> _GOAL OF THE EXERCISE_
Exactly the lines from the start of the data through the line containing "Definition LB : Z := 0x0." should be output, with both ends kept and nothing added.

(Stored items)
(* ===== verification/Isa.v ===== *)
(** Instruction words ([isa/instruction.rs], [isa/decode.rs]) and the encoding
    constants of the base ISA and its extensions ([isa/rv64*/], [isa/privileged/]). *)
From S2P Require Import Prelude Common BitField.
Set Primitive Projections.
Local Open Scope Z_scope.

(** * [match] on an integer *)

(** The value of the first arm whose constant equals [x], or the default. *)
Fixpoint zmatch {A} (x : Z) (arms : list (Z * A)) (default : A) : A :=
  match arms with
  | [] => default
  | (k, v) :: arms' => if x =? k then v else zmatch x arms' default
  end.

Lemma zmatch_elim {A} (P : A -> Prop) (x : Z) (arms : list (Z * A)) (d : A) :
  Forall (fun kv => x = kv.1 -> P kv.2) arms -> P d -> P (zmatch x arms d).
Proof.
  induction 1 as [|[k v] arms H _ IH]; intros Hd; simpl in *; [done|].
  destruct (Z.eqb_spec x k); [by apply H|by apply IH].
Qed.

(** * Constants *)

(** [rv64i/opcodes.rs] *)
Definition OP_LOAD : Z := 0x3.
Definition OP_IMM : Z := 0x13.
Definition OP_AUIPC : Z := 0x17.
Definition OP_IMM_32 : Z := 0x1b.
Definition OP_STORE : Z := 0x23.
Definition OP_REG : Z := 0x33.
Definition OP_LUI : Z := 0x37.
Definition OP_REG_32 : Z := 0x3b.
Definition OP_BRANCH : Z := 0x63.
Definition OP_JALR : Z := 0x67.
Definition OP_JAL : Z := 0x6f.
Definition OP_MISC_MEM : Z := 0xf.

(** [rv64i/funct3.rs] *)
Definition LB : Z := 0x0.
Definition LH : Z := 0x1.
Definition LW : Z := 0x2.
Definition LD : Z := 0x3.
Definition LBU : Z := 0x4.
Definition LHU : Z := 0x5.
Definition LWU : Z := 0x6.
Definition SB : Z := 0x0.
Definition SH : Z := 0x1.
Definition SW : Z := 0x2.
Definition SD : Z := 0x3.
Definition BEQ : Z := 0x0.
Definition BNE : Z := 0x1.
Definition BLT : Z := 0x4.
Definition BGE : Z := 0x5.
Definition BLTU : Z := 0x6.
Definition BGEU : Z := 0x7.
Definition ADD_SUB : Z := 0x0.
Definition SLL : Z := 0x1.
Definition SLT : Z := 0x2.
Definition SLTU : Z := 0x3.
Definition XOR : Z := 0x4.
Definition SRL_SRA : Z := 0x5.
Definition OR : Z := 0x6.
Definition AND : Z := 0x7.
Definition FENCE : Z := 0x0.
Definition FENCE_I : Z := 0x1.

(** [rv64i/funct7.rs] *)
Definition DEFAULT : Z := 0x0.
Definition SUB : Z := 0x20.
Definition SRA : Z := 0x20.

(** [rv64m/] *)
Definition M_EXTENSION : Z := 0x1.
Definition MUL : Z := 0x0.
Definition MULH : Z := 0x1.
Definition MULHSU : Z := 0x2.
Definition MULHU : Z := 0x3.
Definition DIV : Z := 0x4.
Definition DIVU : Z := 0x5.
Definition REM : Z := 0x6.
Definition REMU : Z := 0x7.

(** [rv64a/] *)
Definition OP_AMO : Z := 0x2f.
Definition WIDTH_32 : Z := 0x2.
Definition WIDTH_64 : Z := 0x3.
Definition LR : Z := 0x2.
Definition SC : Z := 0x3.
Definition AMOSWAP : Z := 0x1.
Definition AMOADD : Z := 0x0.
Definition AMOXOR : Z := 0x4.
Definition AMOAND : Z := 0xc.
Definition AMOOR : Z := 0x8.
Definition AMOMIN : Z := 0x10.
Definition AMOMAX : Z := 0x14.
Definition AMOMINU : Z := 0x18.
Definition AMOMAXU : Z := 0x1c.

(** [rv64f/opcodes.rs], repeated in [rv64d/opcodes.rs] *)
Definition OP_LOAD_FP : Z := 0x7.
Definition OP_STORE_FP : Z := 0x27.
Definition OP_FP : Z := 0x53.
Definition OP_FMADD : Z := 0x43.
Definition OP_FMSUB : Z := 0x47.
Definition OP_FNMSUB : Z := 0x4b.
Definition OP_FNMADD : Z := 0x4f.

(** [rv64f/funct3.rs]; the [FSGNJ] of [funct7.rs] is [F7_FSGNJ]. *)
Definition FSGNJ : Z := 0x0.
Definition FSGNJN : Z := 0x1.
Definition FSGNJX : Z := 0x2.
Definition FMIN : Z := 0x0.
Definition FMAX : Z := 0x1.
Definition FLE : Z := 0x0.
Definition FLT : Z := 0x1.
Definition FEQ : Z := 0x2.
Definition FCLASS : Z := 0x1.
Definition FMV_X_W : Z := 0x0.

(** [rv64f/funct7.rs] *)
Definition FADD : Z := 0x0.
Definition FSUB : Z := 0x4.
Definition FMUL : Z := 0x8.
Definition FDIV : Z := 0xc.
Definition FSQRT : Z := 0x2c.
Definition F7_FSGNJ : Z := 0x10.
Definition FMIN_MAX : Z := 0x14.
Definition FCMP : Z := 0x50.
Definition FCLASS_MV_X_F : Z := 0x70.
Definition FCVT_W_F : Z := 0x60.
Definition FCVT_F_W : Z := 0x68.
Definition FMV_F_X : Z := 0x78.
Definition FCVT_DS : Z := 0x21.

(** [rv64d/funct7.rs] *)
Definition FADD_D : Z := 0x1.
Definition FSUB_D : Z := 0x5.
Definition FMUL_D : Z := 0x9.
Definition FDIV_D : Z := 0xd.
Definition FSQRT_D : Z := 0x2d.
Definition FSGNJ_D : Z := 0x11.
Definition FMIN_MAX_D : Z := 0x15.
Definition FCMP_D : Z := 0x51.
Definition FCLASS_MV_X_D : Z := 0x71.
Definition FCVT_D_W : Z := 0x69.
Definition FCVT_W_D : Z := 0x61.
Definition FMV_D_X : Z := 0x79.
Definition FCVT_S_D : Z := 0x20.

(** [privileged/opcodes.rs] *)
Definition OP_SYSTEM : Z := 0x73.
Definition ECALL : Z := 0x00000073.
Definition EBREAK : Z := 0x00100073.
Definition MRET : Z := 0x30200073.
Definition SRET : Z := 0x10200073.
Definition WFI : Z := 0x10500073.
Definition SFENCE_VMA : Z := 0x12000073.
Definition CSRRW : Z := 0x1.
Definition CSRRS : Z := 0x2.
Definition CSRRC : Z := 0x3.
Definition CSRRWI : Z := 0x5.
Definition CSRRSI : Z := 0x6.
Definition CSRRCI : Z := 0x7.

(** * Fields of an instruction word *)

Definition opcode (inst : Z) : Z := Z.land inst 0x7F.
Definition rd (inst : Z) : Z := reg_new (u8 (Z.land (Z.shiftr inst 7) 0x1F)).
Definition rs1 (inst : Z) : Z := reg_new (u8 (Z.land (Z.shiftr inst 15) 0x1F)).
Definition rs2 (inst : Z) : Z := reg_new (u8 (Z.land (Z.shiftr inst 20) 0x1F)).
Definition rs3 (inst : Z) : Z := reg_new (u8 (Z.land (Z.shiftr inst 27) 0x1F)).
Definition funct3 (inst : Z) : Z := Z.land (Z.shiftr inst 12) 0x7.
Definition funct7 (inst : Z) : Z := Z.land (Z.shiftr inst 25) 0x7F.
(** [CsrAddr::from_u32] keeps twelve bits. *)
Definition csr (inst : Z) : Z := Z.land (Z.shiftr inst 20) 0xFFF.

Record Decoded := {
  raw : Z; d_opcode : Z; d_rd : Z; d_rs1 : Z; d_rs2 : Z; d_funct3 : Z; d_funct7 : Z; d_imm : Z
}.

(** * Immediates *)

Definition shl32 (a n : Z) : Z := u32 (Z.shiftl a n).

(** [((val as i32) << shift >> shift) as i64] *)
Definition sign_extend (val bits : Z) : Z :=
  let shift := 32 - bits in
  Z.shiftr (as_signed 32 (u32 (Z.shiftl (as_signed 32 (u32 val)) shift))) shift.

Definition decode_i_type_imm (inst : Z) : Z := Z.shiftr (as_signed 32 inst) 20.

Definition decode_s_type_imm (inst : Z) : Z :=
  let low := Z.land (Z.shiftr inst 7) 0x1F in
  let high := Z.land (Z.shiftr inst 25) 0x7F in
  let combined := Z.lor (shl32 high 5) low in
  sign_extend combined 12.

Definition decode_b_type_imm (inst : Z) : Z :=
  let bit_11 := Z.land (Z.shiftr inst 7) 1 in
  let bits_4_1 := Z.land (Z.shiftr inst 8) 0xF in
  let bits_10_5 := Z.land (Z.shiftr inst 25) 0x3F in
  let bit_12 := Z.land (Z.shiftr inst 31) 1 in
  let combined := Z.lor (Z.lor (Z.lor (shl32 bit_12 12) (shl32 bit_11 11))
                               (shl32 bits_10_5 5)) (shl32 bits_4_1 1) in
  sign_extend combined 13.

Definition decode_u_type_imm (inst : Z) : Z := as_signed 32 (Z.land inst 0xFFFFF000).

Definition decode_j_type_imm (inst : Z) : Z :=
  let bits_19_12 := Z.land (Z.shiftr inst 12) 0xFF in
  let bit_11 := Z.land (Z.shiftr inst 20) 1 in
  let bits_10_1 := Z.land (Z.shiftr inst 21) 0x3FF in
  let bit_20 := Z.land (Z.shiftr inst 31) 1 in
  let combined := Z.lor (Z.lor (Z.lor (shl32 bit_20 20) (shl32 bits_19_12 12))
                               (shl32 bit_11 11)) (shl32 bits_10_1 1) in
  sign_extend combined 21.

Definition decode (inst : Z) : Decoded :=
  let op := opcode inst in
  let imm :=
    zmatch op
      [(OP_IMM, decode_i_type_imm inst); (OP_LOAD, decode_i_type_imm inst);
       (OP_JALR, decode_i_type_imm inst); (OP_IMM_32, decode_i_type_imm inst);
       (OP_LOAD_FP, decode_i_type_imm inst);
       (OP_STORE, decode_s_type_imm inst); (OP_STORE_FP, decode_s_type_imm inst);
       (OP_BRANCH, decode_b_type_imm inst);
       (OP_LUI, decode_u_type_imm inst); (OP_AUIPC, decode_u_type_imm inst);
       (OP_JAL, decode_j_type_imm inst)]
      0 in
  {| raw := inst; d_opcode := op; d_rd := rd inst; d_rs1 := rs1 inst; d_rs2 := rs2 inst;
     d_funct3 := funct3 inst; d_funct7 := funct7 inst; d_imm := imm |}.

(** * Instruction formats of the manual *)

Definition r_type (f7 r2 r1 f3 d op : Z) : Z :=
  Z.lor (Z.lor (Z.lor (Z.lor (Z.lor (Z.shiftl f7 25) (Z.shiftl r2 20)) (Z.shiftl r1 15))
                      (Z.shiftl f3 12)) (Z.shiftl d 7)) op.
Definition i_type (imm r1 f3 d op : Z) : Z :=
  Z.lor (Z.lor (Z.lor (Z.lor (Z.shiftl (wrap 12 imm) 20) (Z.shiftl r1 15))
                      (Z.shiftl f3 12)) (Z.shiftl d 7)) op.
Definition s_type (imm r2 r1 f3 op : Z) : Z :=
  r_type (wrap 7 (Z.shiftr imm 5)) r2 r1 f3 (wrap 5 imm) op.
Definition b_type (imm r2 r1 f3 op : Z) : Z :=
  r_type (Z.lor (Z.shiftl (wrap 1 (Z.shiftr imm 12)) 6) (wrap 6 (Z.shiftr imm 5))) r2 r1 f3
         (Z.lor (Z.shiftl (wrap 4 (Z.shiftr imm 1)) 1) (wrap 1 (Z.shiftr imm 11))) op.
Definition u_type (imm d op : Z) : Z := Z.lor (Z.lor (wrap 32 imm) (Z.shiftl d 7)) op.
Definition j_type (imm d op : Z) : Z :=
  Z.lor (Z.lor (Z.lor (Z.lor (Z.lor (Z.shiftl (wrap 1 (Z.shiftr imm 20)) 31)
                                    (Z.shiftl (wrap 10 (Z.shiftr imm 1)) 21))
                             (Z.shiftl (wrap 1 (Z.shiftr imm 11)) 20))
                      (Z.shiftl (wrap 8 (Z.shiftr imm 12)) 12)) (Z.shiftl d 7)) op.

(** The extractors invert the formats. *)

Ltac unfold_words :=
  unfold opcode, rd, rs1, rs2, rs3, funct3, funct7, csr, reg_new, decode_i_type_imm, decode_s_type_imm,
    decode_b_type_imm, decode_u_type_imm, decode_j_type_imm, sign_extend, shl32,
    s_type, b_type, r_type, i_type, u_type, j_type; cbv zeta.
Ltac word_eq := intros; unfold_words; bitfield.

Section Formats.
Context (f7 r1 r2 f3 d op imm : Z).
Context (Hf7 : ufield 0 7 f7) (Hr1 : ufield 0 5 r1) (Hr2 : ufield 0 5 r2) (Hf3 : ufield 0 3 f3)
  (Hd : ufield 0 5 d) (Hop : ufield 0 7 op).

Lemma r_type_fields :
  let w := r_type f7 r2 r1 f3 d op in
  wrap 32 w = w /\ opcode w = op /\ rd w = d /\ rs1 w = r1 /\ rs2 w = r2 /\ funct3 w = f3 /\ funct7 w = f7.
Proof. cbv zeta. split_and!; word_eq. Qed.

Lemma i_type_fields (Himm : sfield 0 12 imm) :
  let w := i_type imm r1 f3 d op in
  wrap 32 w = w /\ opcode w = op /\ rd w = d /\ rs1 w = r1 /\ funct3 w = f3 /\
  decode_i_type_imm w = imm /\ csr w = wrap 12 imm /\ funct7 w = wrap 7 (Z.shiftr imm 5).
Proof. cbv zeta. split_and!; word_eq. Qed.

Lemma s_type_fields (Himm : sfield 0 12 imm) :
  let w := s_type imm r2 r1 f3 op in
  wrap 32 w = w /\ opcode w = op /\ rs1 w = r1 /\ rs2 w = r2 /\ funct3 w = f3 /\ decode_s_type_imm w = imm.
Proof. cbv zeta. split_and!; word_eq. Qed.

Lemma b_type_fields (Himm : sfield 1 13 imm) :
  let w := b_type imm r2 r1 f3 op in
  wrap 32 w = w /\ opcode w = op /\ rs1 w = r1 /\ rs2 w = r2 /\ funct3 w = f3 /\ decode_b_type_imm w = imm.
Proof. cbv zeta. split_and!; word_eq. Qed.

Lemma u_type_fields (Himm : sfield 12 32 imm) :
  let w := u_type imm d op in
  wrap 32 w = w /\ opcode w = op /\ rd w = d /\ decode_u_type_imm w = imm.
Proof. cbv zeta. split_and!; word_eq. Qed.

Lemma j_type_fields (Himm : sfield 1 21 imm) :
  let w := j_type imm d op in
  wrap 32 w = w /\ opcode w = op /\ rd w = d /\ decode_j_type_imm w = imm.
Proof. cbv zeta. split_and!; word_eq. Qed.

End Formats.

> _SOLUTION TO THIS PROBLEM_
(* ===== verification/Isa.v ===== *)
(** Instruction words ([isa/instruction.rs], [isa/decode.rs]) and the encoding
    constants of the base ISA and its extensions ([isa/rv64*/], [isa/privileged/]). *)
From S2P Require Import Prelude Common BitField.
Set Primitive Projections.
Local Open Scope Z_scope.

(** * [match] on an integer *)

(** The value of the first arm whose constant equals [x], or the default. *)
Fixpoint zmatch {A} (x : Z) (arms : list (Z * A)) (default : A) : A :=
  match arms with
  | [] => default
  | (k, v) :: arms' => if x =? k then v else zmatch x arms' default
  end.

Lemma zmatch_elim {A} (P : A -> Prop) (x : Z) (arms : list (Z * A)) (d : A) :
  Forall (fun kv => x = kv.1 -> P kv.2) arms -> P d -> P (zmatch x arms d).
Proof.
  induction 1 as [|[k v] arms H _ IH]; intros Hd; simpl in *; [done|].
  destruct (Z.eqb_spec x k); [by apply H|by apply IH].
Qed.

(** * Constants *)

(** [rv64i/opcodes.rs] *)
Definition OP_LOAD : Z := 0x3.
Definition OP_IMM : Z := 0x13.
Definition OP_AUIPC : Z := 0x17.
Definition OP_IMM_32 : Z := 0x1b.
Definition OP_STORE : Z := 0x23.
Definition OP_REG : Z := 0x33.
Definition OP_LUI : Z := 0x37.
Definition OP_REG_32 : Z := 0x3b.
Definition OP_BRANCH : Z := 0x63.
Definition OP_JALR : Z := 0x67.
Definition OP_JAL : Z := 0x6f.
Definition OP_MISC_MEM : Z := 0xf.

(** [rv64i/funct3.rs] *)
Definition LB : Z := 0x0.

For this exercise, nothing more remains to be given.